Intel's Free Press is bought and paid for

After having bombarded weary-eyed hacks with marketing and self-promotional monologues in the form of blogs and recently Twitter feeds for what feels like an eternity, Intel has now launched its own news service, named ‘Free Press’.

Although in 'Beta' stage, Free Press will deliver news in the Intel orbit, providing information on the less-known aspects of the company’s business activities. Unfortunately it is marred by propaganda-like content that – though very dapper in Chicago-style trimmings – does little else other than promote the Intel business agenda. Free Press does at least score points for candidness: “We are Intel geeks at heart, taking an editorial approach to producing stories with journalistic style and integrity, and doing it as objectively as possible while being transparent about who we work for”, says the site.

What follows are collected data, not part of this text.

Lemma relay_inv_step s s' : relay_inv s → relay_step s s' → relay_inv s'.
Proof.
  intros Hinv. pose proof (ri_join s Hinv) as Hjoin.
  destruct 1 as [s c Hnew|s c l Hl Hj|s c l Hl Hj Hr|s c l Hl Hj Hd|s c l m rest Hl Hj Hcl Hin Hbig
    |s c l Hl Hj Hf|s c l m p lp Hl Hj Hp Hlp Hcl|s c l m p lp Hl Hj Hp Hlp Hcl|s Ht Hwhy|s Ht|s legs Ht
    |s c legs Ht|s c l Hl Hj Ht|s Ha|s Ha|s c l m Hl Hcl Hg|s c];
    try (specialize (Hjoin c l Hl); unfold join_ok in Hjoin; rewrite ?Hj in Hjoin).
  - by apply inv_accept.
  - unfold join_register, register. destruct (done_closed s) eqn:Hd.
    { apply (inv_join s c l _ (Returned errTornDown)); [done|done|by right|by split|].
      left. unfold held, over. by rewrite Hj. }
    destruct (Nat.eqb (length (s_legs s)) 2) eqn:Hr.
    { apply (inv_join s c l _ (Returned errLegTaken)); [done|done|by right|done|].
      left. unfold held, over. by rewrite Hj. }
    destruct (Nat.eqb (length (s_legs s ++ [c])) 2); by apply inv_register with l.
  - apply (inv_join s c l _ Pumping); [done|done|by left|by split|]. left. unfold held, over. by rewrite Hj.
  - apply (inv_join s c l _ (Returned errTornDown)); [done|done|by right|by split|].
    left. unfold held, over. by rewrite Hj.
  - destruct (resetIdle_same s) as (Hlegs & Hcs & Hd). pose proof (resetIdle_inv s Hinv) as Hinv'.
    apply (inv_alter _ c l); [done|by rewrite Hcs| |done|].
    { apply (join_ok_ext c s); [done|done|]. exact Hjoin. }
    destruct (ri_flow _ Hinv' c l) as (lost & Heq & Hor); [by rewrite Hcs|]. exists []. split; [|by left].
    unfold held, over in *. rewrite Hj, Hin in *. destruct Hor as [->|]; [|done]. exact Heq.
  - apply (inv_join s c l _ Ending); [done|done|by left|exact Hjoin|by right].
  - by eapply inv_relay_write.
  - apply (inv_join s c l _ Ending); [done|done|by left|exact Hjoin|by right].
  - apply (inv_same s); [done..|]. unfold done_closed. by rewrite Ht.
  - apply (inv_same s); [done..|]. unfold done_closed. by rewrite Ht.
  - by apply (inv_same s).
  - assert (Hinv' : relay_inv (set_td (TdClosing legs) s)).
    { by apply (inv_same s). }
    change (relay_inv (with_conns (alter close_conn c) (set_td (TdClosing legs) s))).
    destruct (s_conns s !! c) as [l|] eqn:Hl.
    + apply (inv_alter _ c l); [done|done| |done|exact (ri_flow _ Hinv' c l Hl)].
      pose proof (ri_join _ Hinv' c l Hl) as Hj. unfold join_ok in *. simpl.
      destruct (l_join l) as [| | | | |[]]; naive_solver.
    + apply (inv_same (set_td (TdClosing legs) s)); [done|done| |done]. cbn [s_conns with_conns].
      apply map_eq. intros i. destruct (decide (i = c)) as [->|]; [|by rewrite lookup_alter_ne].
      rewrite lookup_alter_eq. simpl. by rewrite Hl.
  - apply (inv_join s c l _ (Returned errPump)); [done|done|by left|exact Hjoin|].
    left. unfold held, over. by rewrite Hj.
  - by apply (inv_same s).
  - by apply (inv_same s).
  - apply (inv_alter s c l); [done..| |done|].
    + exact Hjoin.
    + destruct (ri_flow s Hinv c l Hl) as (lost & Heq & Hor). exists lost.
      split; [|exact Hor]. change (held (sends m l)) with (held l). cbn [sends l_inbox l_sent].
      by rewrite <- Heq, !app_assoc.
  - destruct (s_conns s !! c) as [l|] eqn:Hl.
    + apply (inv_alter s c l); [done|done|exact (ri_join s Hinv c l Hl)|done|exact (ri_flow s Hinv c l Hl)].
    + apply (inv_same s); [done|done| |done]. cbn [s_conns with_conns].
      apply map_eq. intros i. destruct (decide (i = c)) as [->|]; [|by rewrite lookup_alter_ne].
      rewrite lookup_alter_eq. by rewrite Hl.
Qed.

Lemma relay_reachable_inv idleTimeout s : rtc relay_step (NewSession idleTimeout) s → relay_inv s.
Proof.
  intros Hr. generalize (relay_inv_New idleTimeout). induction Hr as [|x y z Hs _ IH]; [done|].
  intros Hx. apply IH. by eapply relay_inv_step.
Qed.

(** ** The session's promises *)

(** What one leg was written, by what the other sent. *)
Lemma legs_pump s a b la lb :
  relay_inv s → s_legs s = [a; b] ∨ s_legs s = [b; a] →
  s_conns s !! a = Some la → s_conns s !! b = Some lb →
  l_outbox lb `prefix_of` l_sent la ∧ (over la = false → l_outbox lb ++ held la ++ l_inbox la = l_sent la).
Proof.
  intros Hinv Hlegs Ha Hb. destruct (ri_flow s Hinv a la Ha) as (lost & Heq & Hor).
  assert (Hp : pumped a s = l_outbox lb).
  { pose proof (ri_nodup s Hinv) as Hnd. unfold pumped, peer. destruct Hlegs as [E|E]; rewrite E in *;
      apply NoDup_cons in Hnd as [Hnd _]; rewrite bool_decide_eq_true_2 by set_solver; cbn [head].
    - by rewrite Nat.eqb_refl, Hb.
    - assert (b ≠ a) by set_solver. by rewrite (proj2 (Nat.eqb_neq b a)), Hb. }
  rewrite Hp in Heq. split.
  - eexists. symmetry. exact Heq.
  - intros Ho. destruct Hor as [->|Hor]; [done|congruence].
Qed.

(** The relay is a verbatim pump between two connections.  In every
    interleaving at most two connections are legs; what was written to one is a
    beginning of what the endpoint of the other sent, each message once and in
    order, and while neither pump ended nothing is missing but what is held or
    still to be read; a connection that is not one of two legs is written
    nothing, and once its [Join] is back it has been closed. *)
Theorem relay_verbatim (idleTimeout : Z) (s : Session) :
  rtc relay_step (NewSession idleTimeout) s →
  (length (s_legs s) ≤ 2)%nat ∧
  (∀ a b la lb, s_legs s = [a; b] ∨ s_legs s = [b; a] →
     s_conns s !! a = Some la → s_conns s !! b = Some lb →
     l_outbox lb `prefix_of` l_sent la ∧
     (over la = false → l_outbox lb ++ held la ++ l_inbox la = l_sent la)) ∧
  (∀ c l, s_conns s !! c = Some l → c ∉ s_legs s →
     l_outbox l = [] ∧ (∀ err, l_join l = Returned err → l_closed l = true ∧
       (err = errLegTaken ∨ err = errTornDown))).
Proof.
  intros Hr. pose proof (relay_reachable_inv _ s Hr) as Hinv.
  split; [by apply Hinv|]. split.
  - intros a b la lb. by apply legs_pump.
  - intros c l Hl Hout. split; [by eapply (ri_quiet s Hinv); [|left]|].
    intros err Hj. pose proof (ri_join s Hinv c l Hl) as H. unfold join_ok in H. rewrite Hj in H.
    destruct err; naive_solver.
Qed.

(** The steps of a torn-down session to the return of one [Join]. *)
Lemma join_returns s c l :
  relay_inv s → s_td s = TdClosing [] → s_conns s !! c = Some l → c ∈ s_legs s →
  (∀ c' l', c' ∈ s_legs s → s_conns s !! c' = Some l' → l_closed l' = true) →
  ∃ f err, rtc relay_step s (with_conns (alter f c) s) ∧ l_join (f l) = Returned err ∧
    l_closed (f l) = true.
Proof.
  intros Hinv Ht Hl Hin Hclosed. pose proof (ri_join s Hinv c l Hl) as Hj. unfold join_ok in Hj.
  assert (Hret : ∀ f, l_join (f l) = Ending → l_closed (f l) = true →
    rtc relay_step s (with_conns (alter f c) s) →
    ∃ f err, rtc relay_step s (with_conns (alter f c) s) ∧ l_join (f l) = Returned err ∧ l_closed (f l) = true).
  { intros f Hf Hcl Hrun. exists (set_join (Returned errPump) ∘ f), errPump. split; [|by split].
    eapply rtc_r; [exact Hrun|].
    assert (E : with_conns (alter (set_join (Returned errPump) ∘ f) c) s =
      with_conns (alter (set_join (Returned errPump)) c) (with_conns (alter f c) s)).
    { unfold with_conns. simpl. f_equal. apply map_eq. intros i.
      destruct (decide (i = c)) as [->|]; [|by rewrite !lookup_alter_ne].
      rewrite !lookup_alter_eq. by destruct (s_conns s !! c). }
    rewrite E. apply rs_return with (f l); [|done|done]. cbn [s_conns with_conns]. by rewrite lookup_alter_eq, Hl. }
  assert (Hcl : l_closed l = true) by (by eapply Hclosed).
  assert (Hid : with_conns (alter id c) s = s).
  { destruct s as [a1 a2 a3 a4 a5 conns]. unfold with_conns. simpl in *. f_equal. apply map_eq. intros i.
    destruct (decide (i = c)) as [->|]; [by rewrite lookup_alter_eq, Hl|by rewrite lookup_alter_ne]. }
  destruct (l_join l) as [| | |m| |err] eqn:E.
  - done.
  - exists (close_conn ∘ set_join (Returned errTornDown)), errTornDown. split; [|by split].
    apply rtc_once. apply rs_torn_down with l; [done..|]. unfold done_closed. by rewrite Ht.
  - apply (Hret (set_join Ending)); [done|done|]. apply rtc_once. apply rs_read_err with l; [done..|].
    unfold read_fails. by rewrite Hcl.
  - apply (Hret (set_join Ending)); [done|done|]. apply rtc_once.
    destruct (peer_of s c l m Hinv Hl E) as (_ & _ & p & Hp & Hpin & _).
    destruct (ri_conns s Hinv p Hpin) as [lp Hlp]. apply rs_write_err with l m p lp; [done..|].
    by rewrite (Hclosed p lp Hpin Hlp).
  - apply (Hret id); [done|done|]. rewrite Hid. done.
  - exists id, err. rewrite Hid. done.
Qed.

Intel, which wrote the book on IT press relations, (no, literally… they wrote the book) and has come a long way since then. The PR departments are well-lubed machines that know exactly what they can do and say, but above all, what they can’t. If they can’t, they’ll pass it up the ladder to someone who can, which is more than can usually be said for bloggers and twitterers who can always hide under the cover of not being official spokespeople for the company.

For some reason, the company insists on changing the formula according to trends rather than results. It rewrites its playbook by adding new ‘innovative’ chapters in an attempt to engage more and more media outlets. Unfortunately these end up being short-lived attempts which more often than not fail to provide more than the bare minimum of useful information. This then prompts journos to ring up their local PR rep, and the cycle starts from scratch. The PR guy will know nothing of what you’re talking about because they didn’t get the memo, but his training will make him insist on taking care of it.

Well, we can give Intel a lead right now that they can use for free: your PR guys do fine, so don't dump a fresh load on them.

Actually, that’s just about everything you need, someone to pick up the phone on the other side and provide timely replies to needy scribes like us… something Intel can relearn from AMD and Nvidia - on a bad day. Even crisis management is something of the past, as Intel has managed to avoid PR train wrecks ever since the Netburst microarchitecture. On the other hand, Intel hasn’t quite got the handle of model numbers.

The best thing Intel could do, in fact, is provide PRs with technical advisory to deal with journos.

From bunny suit fitting to Intel capital investment, you can read everything Intel wants you to read, right here.